■ RECORDS FOR THIS EXERCISE:

§

Definition demo_called : PlannedJob :=
  mkPlannedJob "call:job" "call:job" "Job" "called.yml" None [] ∅ None (VString "macos-latest") [] [demo_scope] None ∅ None
    true None None None None None (mkPermissions ∅ ∅) None [] [] [] None ∅ ∅ demo_steps.

Definition demo_secrets : gmap string string := <["DEPLOY_KEY" := "k"]> (<["OTHER" := "o"]> {["GITHUB_TOKEN" := "t"]}).

(** Two calls: the second maps a secret the first one does not pass. *)
Definition demo_nested_scope : PlannedReusableSecretScope :=
  mkSecretScope false {["INNER" := "token"; "LOST" := "OTHER"]} {["inner"]}.

Example demo_secrets_are_passed_down :
  match resolve_reusable_secrets (demo_called <| pj_reusable_secret_scopes := [demo_scope; demo_nested_scope] |>) demo_secrets with
  | Ok resolved => bool_decide (resolved = {["GITHUB_TOKEN" := "t"; "INNER" := "k"]})
  | Err _ | Panic => false
  end = true.
Proof. vm_compute. reflexivity. Qed.

(** A job for a GPU agent in a plan of its own. *)
Definition demo_gpu_plan : ExecutionPlan :=
  mkExecutionPlan "CI" "ci.yml" None
    [mkPlannedJob "gpu" "gpu" "GPU" "ci.yml" None [] ∅ None (VSequence [VString "self-hosted"; VString "gpu"]) [] [] None ∅
       None true None None None None None (mkPermissions ∅ ∅) None [] [] [] None ∅ ∅ []].

Definition demo_agent : RunnerTargeting := runner_targeting (default_runner_labels "aarch64") None.

Lemma rejected_runs_have_an_ineligible_job_witness :
  ∃ requirements, statically_resolvable_runner_requirements demo_hash_files "aarch64" demo_run "/run/repository" "/run"
                    [demo_gpu_plan] = Ok requirements ∧
    runner_satisfies_requirements requirements demo_agent = false ∧
    length requirements ≤ MAX_RUNNER_REQUIREMENTS ∧
    (runner_satisfies_requirements requirements demo_agent = false →
     ∃ plan owner job selector, plan ∈ [demo_gpu_plan] ∧ job_within plan owner job ∧
       selects demo_hash_files "aarch64" demo_run "/run/repository" "/run" owner job selector ∧
       eligible demo_agent selector = false).
Proof.
  assert (match statically_resolvable_runner_requirements demo_hash_files "aarch64" demo_run "/run/repository" "/run"
                  [demo_gpu_plan] with
          | Ok requirements => negb (runner_satisfies_requirements requirements demo_agent)
          | Err _ | Panic => false end = true) as H by (vm_compute; reflexivity).
  destruct (statically_resolvable_runner_requirements demo_hash_files "aarch64" demo_run "/run/repository" "/run"
              [demo_gpu_plan]) as [requirements| |] eqn:E; [|discriminate H|discriminate H].
  apply negb_true_iff in H. exists requirements. split; [reflexivity|]. split; [exact H|].
  exact (rejected_runs_have_an_ineligible_job demo_hash_files "aarch64" demo_run "/run/repository" "/run" [demo_gpu_plan]
           requirements demo_agent E).
Defined.

(** ** The instances of a base job *)

(** Two instances of a matrix with [max-parallel: 1] and fail-fast. *)
Definition demo_instance (id : string) : PlannedJob :=
  mkPlannedJob id "job" "Job" "ci.yml" None [] ∅ None (VString "macos-latest") [] [] None ∅ None true (Some 1%Z) None None
    None None (mkPermissions ∅ ∅) None [] [] [] None ∅ ∅ demo_steps.

Definition demo_instances : list PlannedJob := [demo_instance "job[1]"; demo_instance "job[2]"].

Definition no_concurrency (job : PlannedJob) : outcome string (option Request) := Ok None.

Definition demo_failure : JobExecution := mkJobExecution JobFailure 2 {["x" := "1"]}.

(** The first instance fails while the second waits for its turn. *)
Definition demo_events : list GroupEvent :=
  [Polled 0 (Ok tt); Polled 1 (Ok tt); MatrixSlot 0 (Ok tt); ExecutionSlot 0 (Ok tt) (Ok tt);
   JobEnded 0 (Ok demo_failure) false; MatrixSlot 1 (Ok tt); ResultTaken 1; ResultTaken 0].

Definition demo_group_end : option Group :=
  group_events demo_instances no_concurrency demo_events (group_start demo_instances false).

Lemma demo_group_end_ok :
  match demo_group_end with
  | Some g => bool_decide (gr_executed g = [0] ∧ gr_reported g = [1] ∧ gr_fail_fast g = true)
  | None => false
  end = true.
Proof. vm_compute. reflexivity. Qed.

Lemma matrix_instances_run_within_limits_witness :
  ∃ g, group_events demo_instances no_concurrency demo_events (group_start demo_instances false) = Some g ∧
    gr_executed g = [0] ∧
    (Z.of_nat (matrix_slots_in_use g) ≤ matrix_parallelism demo_instances)%Z ∧
    NoDup (gr_executed g) ∧
    (gr_fail_fast g = true ↔
     ∃ i job phase, demo_instances !! i = Some job ∧ gr_phases g !! i = Some phase ∧ stops_group job phase = true) ∧
    (∀ more g', gr_fail_fast g = true → group_events demo_instances no_concurrency more g = Some g' →
       gr_executed g' = gr_executed g) ∧
    (∀ executions, taken (gr_phases g) = Some executions →
       gr_leases g = ∅ ∧
       ∀ i execution, executions !! i = Some execution → i ∉ gr_executed g → execution = job_skipped ∨ execution = job_cancelled).
Proof.
  pose proof demo_group_end_ok as H. unfold demo_group_end in H.
  destruct (group_events demo_instances no_concurrency demo_events (group_start demo_instances false)) as [g|] eqn:E;
    [|discriminate H].
  apply bool_decide_eq_true in H as (He & _ & _). exists g. split; [reflexivity|]. split; [exact He|].
  exact (matrix_instances_run_within_limits demo_instances no_concurrency false demo_events g E).
Defined.

(** The same group before its last two events. *)
Definition demo_some_events : list GroupEvent := take 6 demo_events.

Lemma matrix_groups_end_witness :
  ∃ g, group_events demo_instances no_concurrency demo_some_events (group_start demo_instances false) = Some g ∧
    group_end "job" g = None ∧
    length demo_some_events ≤ 8 * length demo_instances + 2 ∧
    (group_end "job" g = None → ∃ event g', moves event = true ∧ group_event demo_instances no_concurrency event g = Some g').
Proof.
  assert (match group_events demo_instances no_concurrency demo_some_events (group_start demo_instances false) with
          | Some g => negb (is_some (group_end "job" g)) | None => false end = true) as H by (vm_compute; reflexivity).
  destruct (group_events demo_instances no_concurrency demo_some_events (group_start demo_instances false)) as [g|] eqn:E;
    [|discriminate H].
  destruct (group_end "job" g) as [result|] eqn:Ee; [discriminate H|]. exists g. split; [reflexivity|]. split; [exact Ee|].
  exact (matrix_groups_end demo_instances no_concurrency "job" false demo_some_events g E).
Defined.

Definition demo_running : Running := mkRunning "job" demo_instances [] ∅ ∅ [].

(** The second scope of a gate is refused. *)
Definition demo_acquire (s : Scopes) (unit_id : string) (request : Request) (cancellations : list Uuid) : Acquisition :=
  if bool_decide (unit_id = "scope:deploy") then Acquired 5%Z else AcquisitionCancelled "superseded".

Definition demo_release (s : Scopes) (lease : Uuid) : outcome string unit := Ok tt.

Definition demo_scopes : Scopes := mkScopes {["other" := 3%Z]} [3%Z] [].

Lemma base_groups_refine_the_scheduler_witness :
  ∃ s' opening,
    open_base_group demo_hash_files demo_acquire demo_release "aarch64" "CI" 0 (rn_base_id demo_running) demo_run
      (rn_completed_bases demo_running) (rn_completed_outputs demo_running) (rn_completion_order demo_running)
      "/run/repository" "/run" ∅ (λ _ _ _, Ok tt) (rn_jobs demo_running) demo_scopes = (s', Ok opening) ∧
    match opening with
    | OpenDone execution => base_group demo_hash_files demo_running execution
    | OpenInstances instances _ =>
        ∀ concurrency cancelled events g execution,
          group_events instances concurrency events (group_start instances cancelled) = Some g →
          group_end (rn_base_id demo_running) g = Some (Ok execution) → base_group demo_hash_files demo_running execution
    end.
Proof.
  assert (match (open_base_group demo_hash_files demo_acquire demo_release "aarch64" "CI" 0 (rn_base_id demo_running) demo_run
      (rn_completed_bases demo_running) (rn_completed_outputs demo_running) (rn_completion_order demo_running)
      "/run/repository" "/run" ∅ (λ _ _ _, Ok tt) (rn_jobs demo_running) demo_scopes).2 with
          | Ok (OpenInstances instances _) => bool_decide (length instances = 2)
          | _ => false end = true) as H by (vm_compute; reflexivity).
  destruct (open_base_group demo_hash_files demo_acquire demo_release "aarch64" "CI" 0 (rn_base_id demo_running) demo_run
      (rn_completed_bases demo_running) (rn_completed_outputs demo_running) (rn_completion_order demo_running)
      "/run/repository" "/run" ∅ (λ _ _ _, Ok tt) (rn_jobs demo_running) demo_scopes) as [s' [opening| |]] eqn:E;
    [|discriminate H|discriminate H].
  exists s', opening. split; [reflexivity|].
  exact (base_groups_refine_the_scheduler demo_hash_files demo_acquire demo_release "aarch64" "CI" 0 demo_run
    "/run/repository" "/run" ∅ (λ _ _ _, Ok tt) demo_running demo_scopes s' opening E).
Defined.

Definition demo_gate : PlannedJob :=
  mkPlannedJob "gate" "gate" "Gate" "ci.yml" None [] ∅ None VNull [] [] None ∅ None true None None None
    None None (mkPermissions ∅ ∅) None []
    [mkConcurrencyScope "deploy" (mkPlannedConcurrency "production" "${{ github.missing }}" QueueSingle) [];
     mkConcurrencyScope "nested" (mkPlannedConcurrency "staging" "${{ github.missing }}" QueueSingle) []]
    [] None ∅ ∅ [].

Definition demo_gate_context : EvaluationContext := demo_context "s".

Lemma concurrency_scopes_open_together_witness :
  ∃ s', acquire_concurrency_scopes demo_hash_files demo_acquire demo_release demo_gate demo_gate_context demo_scopes =
      (s', Ok false) ∧ Ok false ≠ Panic (E := string) ∧
    ∃ leases, sc_acquired s' = sc_acquired demo_scopes ++ leases ∧ sc_active s' = sc_active demo_scopes ∧
      sc_released s' = sc_released demo_scopes ++ leases.
Proof.
  assert (match (acquire_concurrency_scopes demo_hash_files demo_acquire demo_release demo_gate demo_gate_context demo_scopes).2 with
          | Ok false => true | _ => false end = true) as H by (vm_compute; reflexivity).
  destruct (acquire_concurrency_scopes demo_hash_files demo_acquire demo_release demo_gate demo_gate_context demo_scopes)
    as [s' [[]| |]] eqn:E; try discriminate H.
  assert (Ok false ≠ Panic (E := string)) as Hpanic by discriminate.
  exists s'. split; [reflexivity|]. split; [exact Hpanic|].
  exact (concurrency_scopes_open_together demo_hash_files demo_acquire demo_release demo_gate demo_gate_context demo_scopes s'
    (Ok false) E Hpanic).
Defined.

§

■ TASK: The response should hold exactly the lines starting at the line with "gr_executed g' = gr_executed g) ∧" and ending at the line with "(** The same", and no other line of the material above.

■ RESPONSE TO THIS EXERCISE:
       gr_executed g' = gr_executed g) ∧
    (∀ executions, taken (gr_phases g) = Some executions →
       gr_leases g = ∅ ∧
       ∀ i execution, executions !! i = Some execution → i ∉ gr_executed g → execution = job_skipped ∨ execution = job_cancelled).
Proof.
  pose proof demo_group_end_ok as H. unfold demo_group_end in H.
  destruct (group_events demo_instances no_concurrency demo_events (group_start demo_instances false)) as [g|] eqn:E;
    [|discriminate H].
  apply bool_decide_eq_true in H as (He & _ & _). exists g. split; [reflexivity|]. split; [exact He|].
  exact (matrix_instances_run_within_limits demo_instances no_concurrency false demo_events g E).
Defined.

(** The same group before its last two events. *)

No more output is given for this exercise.